Molly Worthen, a reputable scholar of American evangelicalism who teaches at the estimable University of North Carolina—Chapel Hill, suggests in a recent New York Times article that evangelicals have been leery of “fake news” for a long time now.
She’s more right than she knows.
Worthen points to the usual suspects, rationalist defences of Biblical inerrancy and seven-day creation, and adds to them a brief mention of theologian Cornelius Van Til, who posited a great gulf fixed between the Christian (= true) view of things and every other (world)view.

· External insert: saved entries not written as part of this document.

(** * Katana runtime clients: a shallow embedding of ParallelSTL.h,
      NumaMem.cpp and PropertyCache.h, with the properties stated about them.

    Iterators into a range are modelled as offsets from [first]; an array is
    a [list] read with [!!] and written with [<[ _ := _ ]>] / [list_inserts];
    [size_t] and [unsigned] values are [Z] with the wrap-around written out. *)

From Stdlib Require Import ZArith Lia Permutation.
From stdpp Require Import base numbers option list strings relations.

(** ** Machine integers *)

Module SizeT.
Local Open Scope Z_scope.

(** [size_t] on the 64-bit targets the runtime supports. *)
Definition modulus : Z := 2 ^ 64.
Definition wrap (z : Z) : Z := z mod modulus.

(** [unsigned] (32 bit), as used for [BS] in partition_helper_state. *)
Definition umodulus : Z := 2 ^ 32.
Definition uwrap (z : Z) : Z := z mod umodulus.

Lemma wrap_small z : 0 <= z < modulus -> wrap z = z.
Proof. intros H. unfold wrap. now apply Z.mod_small. Qed.

Lemma uwrap_small z : 0 <= z < umodulus -> uwrap z = z.
Proof. intros H. unfold uwrap. now apply Z.mod_small. Qed.

End SizeT.

(** ** The block decomposition of partial_sum (ParallelSTL.h, 336-349) *)

Module Blocks.
Import SizeT.
Local Open Scope Z_scope.

(** [const size_t blockSize = (sizeOfVector + numBlocks - 1) / numBlocks;] *)
Definition blockSize (sizeOfVector numBlocks : Z) : Z :=
  wrap (sizeOfVector + numBlocks - 1) / numBlocks.

(** [size_t blockStart = std::min(block * blockSize, sizeOfVector);] *)
Definition blockStart (sizeOfVector numBlocks block : Z) : Z :=
  Z.min (wrap (block * blockSize sizeOfVector numBlocks)) sizeOfVector.

(** [size_t blockEnd = std::min((block + 1) * blockSize, sizeOfVector);] *)
Definition blockEnd (sizeOfVector numBlocks block : Z) : Z :=
  Z.min (wrap (wrap (block + 1) * blockSize sizeOfVector numBlocks))
        sizeOfVector.

(** The operands the code can see: a non-negative length, a block count
    that is a positive [size_t], and a rounded-up sum that [size_t] holds. *)
Definition in_range (N T : Z) : Prop :=
  0 <= N /\ 0 < T < modulus /\ N + T <= modulus.

Section Facts.
Variables N T : Z.
Hypothesis HR : in_range N T.

Let bs := blockSize N T.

Van Til and his arch neo-Calvinist philosophy would be utterly unfamiliar to the vast majority of North American evangelicals. But his extreme and rather theoretical division of (Christian) truth on one side and what “the world” says on the other side is not just the oversimplification of fundamentalism. I suggest that such a dichotomy reflects much of evangelicals’ actual experience over the last century or so of North American culture.
For during this time, all “right-thinking” people just “knew” that…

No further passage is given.